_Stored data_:
'''
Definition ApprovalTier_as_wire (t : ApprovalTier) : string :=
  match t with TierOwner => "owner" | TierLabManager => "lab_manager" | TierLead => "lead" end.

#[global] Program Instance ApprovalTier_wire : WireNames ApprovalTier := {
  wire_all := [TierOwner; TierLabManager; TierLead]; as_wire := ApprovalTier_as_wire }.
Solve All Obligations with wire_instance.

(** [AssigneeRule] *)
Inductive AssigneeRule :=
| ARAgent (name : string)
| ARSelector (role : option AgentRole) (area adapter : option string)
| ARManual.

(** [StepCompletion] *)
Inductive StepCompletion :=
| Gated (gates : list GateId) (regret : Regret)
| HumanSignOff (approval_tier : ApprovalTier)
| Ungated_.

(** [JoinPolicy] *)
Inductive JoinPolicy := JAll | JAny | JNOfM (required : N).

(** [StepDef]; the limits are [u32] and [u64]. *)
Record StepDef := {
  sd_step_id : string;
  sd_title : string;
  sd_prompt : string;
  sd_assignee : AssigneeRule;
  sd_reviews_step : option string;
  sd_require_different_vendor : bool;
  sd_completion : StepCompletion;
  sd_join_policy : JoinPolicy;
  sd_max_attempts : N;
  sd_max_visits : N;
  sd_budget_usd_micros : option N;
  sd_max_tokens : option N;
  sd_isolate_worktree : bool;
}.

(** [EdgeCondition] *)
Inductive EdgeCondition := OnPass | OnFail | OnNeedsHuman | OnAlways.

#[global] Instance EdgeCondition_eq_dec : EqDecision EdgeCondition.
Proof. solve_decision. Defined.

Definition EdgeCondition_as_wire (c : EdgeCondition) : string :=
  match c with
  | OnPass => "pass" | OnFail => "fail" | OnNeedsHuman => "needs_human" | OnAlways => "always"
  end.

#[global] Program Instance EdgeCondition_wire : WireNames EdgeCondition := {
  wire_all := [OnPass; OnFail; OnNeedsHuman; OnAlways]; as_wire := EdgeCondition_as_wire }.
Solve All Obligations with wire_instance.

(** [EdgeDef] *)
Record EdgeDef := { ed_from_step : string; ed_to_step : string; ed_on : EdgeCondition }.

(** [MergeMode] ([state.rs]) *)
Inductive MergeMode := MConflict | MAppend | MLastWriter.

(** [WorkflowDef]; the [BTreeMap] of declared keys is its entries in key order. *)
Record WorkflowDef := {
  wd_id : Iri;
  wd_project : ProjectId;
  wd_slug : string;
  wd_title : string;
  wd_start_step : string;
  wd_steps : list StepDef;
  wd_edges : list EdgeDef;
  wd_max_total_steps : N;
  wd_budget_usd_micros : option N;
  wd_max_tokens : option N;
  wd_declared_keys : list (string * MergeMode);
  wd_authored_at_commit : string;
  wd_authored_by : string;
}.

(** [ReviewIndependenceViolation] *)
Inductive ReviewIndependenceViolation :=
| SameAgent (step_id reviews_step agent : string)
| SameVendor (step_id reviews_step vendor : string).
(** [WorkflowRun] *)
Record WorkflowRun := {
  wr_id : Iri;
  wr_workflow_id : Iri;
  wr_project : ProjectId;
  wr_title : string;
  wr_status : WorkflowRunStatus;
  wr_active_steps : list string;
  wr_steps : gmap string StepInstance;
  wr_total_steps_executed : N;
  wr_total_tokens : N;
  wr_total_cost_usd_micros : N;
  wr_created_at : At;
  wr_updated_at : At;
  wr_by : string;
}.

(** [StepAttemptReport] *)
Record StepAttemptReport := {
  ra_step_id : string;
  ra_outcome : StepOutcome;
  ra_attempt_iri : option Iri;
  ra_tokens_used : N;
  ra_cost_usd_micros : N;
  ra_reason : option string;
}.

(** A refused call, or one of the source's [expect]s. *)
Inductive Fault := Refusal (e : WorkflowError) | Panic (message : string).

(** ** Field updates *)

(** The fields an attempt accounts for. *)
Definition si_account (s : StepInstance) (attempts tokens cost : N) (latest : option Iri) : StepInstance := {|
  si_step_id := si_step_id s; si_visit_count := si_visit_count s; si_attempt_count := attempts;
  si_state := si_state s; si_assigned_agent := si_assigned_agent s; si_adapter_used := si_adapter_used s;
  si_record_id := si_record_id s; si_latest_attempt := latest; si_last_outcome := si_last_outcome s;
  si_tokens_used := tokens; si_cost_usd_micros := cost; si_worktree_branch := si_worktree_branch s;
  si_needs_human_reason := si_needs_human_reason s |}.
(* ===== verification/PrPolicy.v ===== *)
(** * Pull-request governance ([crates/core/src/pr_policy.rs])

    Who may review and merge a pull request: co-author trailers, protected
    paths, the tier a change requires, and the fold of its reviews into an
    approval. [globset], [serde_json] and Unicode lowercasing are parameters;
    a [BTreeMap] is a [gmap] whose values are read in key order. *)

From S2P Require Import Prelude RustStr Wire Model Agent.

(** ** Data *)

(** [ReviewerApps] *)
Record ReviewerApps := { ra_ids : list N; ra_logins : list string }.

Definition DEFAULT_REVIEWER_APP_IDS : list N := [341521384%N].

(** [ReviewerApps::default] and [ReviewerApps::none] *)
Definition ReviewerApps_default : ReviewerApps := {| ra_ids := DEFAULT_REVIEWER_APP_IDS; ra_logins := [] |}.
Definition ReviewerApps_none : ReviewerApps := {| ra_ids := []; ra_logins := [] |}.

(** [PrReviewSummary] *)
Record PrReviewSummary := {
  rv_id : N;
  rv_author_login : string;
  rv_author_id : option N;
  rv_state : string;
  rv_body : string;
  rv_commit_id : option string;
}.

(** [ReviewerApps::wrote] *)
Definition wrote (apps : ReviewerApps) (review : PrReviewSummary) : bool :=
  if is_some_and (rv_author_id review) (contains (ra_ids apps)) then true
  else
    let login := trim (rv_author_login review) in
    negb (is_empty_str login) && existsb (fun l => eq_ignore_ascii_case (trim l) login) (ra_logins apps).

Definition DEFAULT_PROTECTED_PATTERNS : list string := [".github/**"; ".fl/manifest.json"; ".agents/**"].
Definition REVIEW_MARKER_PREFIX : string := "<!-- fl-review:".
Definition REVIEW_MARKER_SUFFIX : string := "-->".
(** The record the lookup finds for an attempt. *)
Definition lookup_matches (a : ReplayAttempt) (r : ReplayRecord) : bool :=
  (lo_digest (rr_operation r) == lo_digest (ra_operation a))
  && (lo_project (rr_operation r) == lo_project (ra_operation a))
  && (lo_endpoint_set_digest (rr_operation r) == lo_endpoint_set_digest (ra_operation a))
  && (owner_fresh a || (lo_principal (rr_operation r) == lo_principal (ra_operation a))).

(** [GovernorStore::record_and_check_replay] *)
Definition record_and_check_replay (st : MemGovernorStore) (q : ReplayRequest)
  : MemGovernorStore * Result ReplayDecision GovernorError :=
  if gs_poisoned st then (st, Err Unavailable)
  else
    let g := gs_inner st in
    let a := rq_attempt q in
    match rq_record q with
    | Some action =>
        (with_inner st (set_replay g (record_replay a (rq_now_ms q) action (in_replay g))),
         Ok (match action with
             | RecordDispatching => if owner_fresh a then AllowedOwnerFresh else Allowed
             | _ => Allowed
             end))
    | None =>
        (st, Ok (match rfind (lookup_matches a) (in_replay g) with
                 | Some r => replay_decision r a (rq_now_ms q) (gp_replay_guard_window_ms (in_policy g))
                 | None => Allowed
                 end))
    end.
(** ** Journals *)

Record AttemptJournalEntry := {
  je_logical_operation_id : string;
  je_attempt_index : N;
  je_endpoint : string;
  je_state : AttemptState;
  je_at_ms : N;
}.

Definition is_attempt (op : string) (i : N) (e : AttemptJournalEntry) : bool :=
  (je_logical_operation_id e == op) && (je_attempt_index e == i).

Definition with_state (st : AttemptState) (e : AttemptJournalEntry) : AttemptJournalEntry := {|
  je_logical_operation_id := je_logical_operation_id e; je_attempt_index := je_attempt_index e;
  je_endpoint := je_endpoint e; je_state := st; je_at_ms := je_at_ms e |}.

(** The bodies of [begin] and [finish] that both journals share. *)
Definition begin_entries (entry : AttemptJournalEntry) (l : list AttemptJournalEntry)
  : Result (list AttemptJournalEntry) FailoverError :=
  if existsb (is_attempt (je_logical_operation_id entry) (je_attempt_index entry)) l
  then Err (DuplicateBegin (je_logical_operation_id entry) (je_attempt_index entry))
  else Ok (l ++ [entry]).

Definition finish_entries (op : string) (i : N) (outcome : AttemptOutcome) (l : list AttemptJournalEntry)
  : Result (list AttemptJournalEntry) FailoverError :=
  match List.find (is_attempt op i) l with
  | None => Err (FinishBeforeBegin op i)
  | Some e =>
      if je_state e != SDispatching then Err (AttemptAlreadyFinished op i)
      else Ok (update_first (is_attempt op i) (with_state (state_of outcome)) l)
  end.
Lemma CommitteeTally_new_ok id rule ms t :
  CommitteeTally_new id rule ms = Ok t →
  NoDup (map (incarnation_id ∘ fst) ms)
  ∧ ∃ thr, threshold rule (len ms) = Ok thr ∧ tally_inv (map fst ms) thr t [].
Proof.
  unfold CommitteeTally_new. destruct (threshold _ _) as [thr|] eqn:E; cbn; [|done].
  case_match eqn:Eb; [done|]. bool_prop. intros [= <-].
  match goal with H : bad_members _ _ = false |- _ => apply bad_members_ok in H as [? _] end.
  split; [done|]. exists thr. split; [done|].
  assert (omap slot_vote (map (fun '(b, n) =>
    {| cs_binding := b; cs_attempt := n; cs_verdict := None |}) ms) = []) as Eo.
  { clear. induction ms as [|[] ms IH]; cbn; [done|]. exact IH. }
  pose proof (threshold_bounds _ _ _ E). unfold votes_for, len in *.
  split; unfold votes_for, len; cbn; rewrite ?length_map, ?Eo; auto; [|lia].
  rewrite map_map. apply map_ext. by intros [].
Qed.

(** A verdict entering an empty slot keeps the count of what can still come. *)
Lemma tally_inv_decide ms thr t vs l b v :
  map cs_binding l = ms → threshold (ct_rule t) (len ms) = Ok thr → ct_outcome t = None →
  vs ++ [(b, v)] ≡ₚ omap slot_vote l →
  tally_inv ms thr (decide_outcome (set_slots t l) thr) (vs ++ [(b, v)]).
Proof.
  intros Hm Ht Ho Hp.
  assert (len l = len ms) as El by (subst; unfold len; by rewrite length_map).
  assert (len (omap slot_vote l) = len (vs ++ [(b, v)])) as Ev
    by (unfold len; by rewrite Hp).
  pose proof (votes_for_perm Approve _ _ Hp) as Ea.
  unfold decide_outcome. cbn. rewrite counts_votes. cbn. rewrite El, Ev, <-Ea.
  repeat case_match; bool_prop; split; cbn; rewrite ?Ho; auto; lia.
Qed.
'''
_Problem requirements_: If a line above holds the string "WorkflowDef", copy it out.

_Response box_:
(** [WorkflowDef]; the [BTreeMap] of declared keys is its entries in key order. *)
Record WorkflowDef := {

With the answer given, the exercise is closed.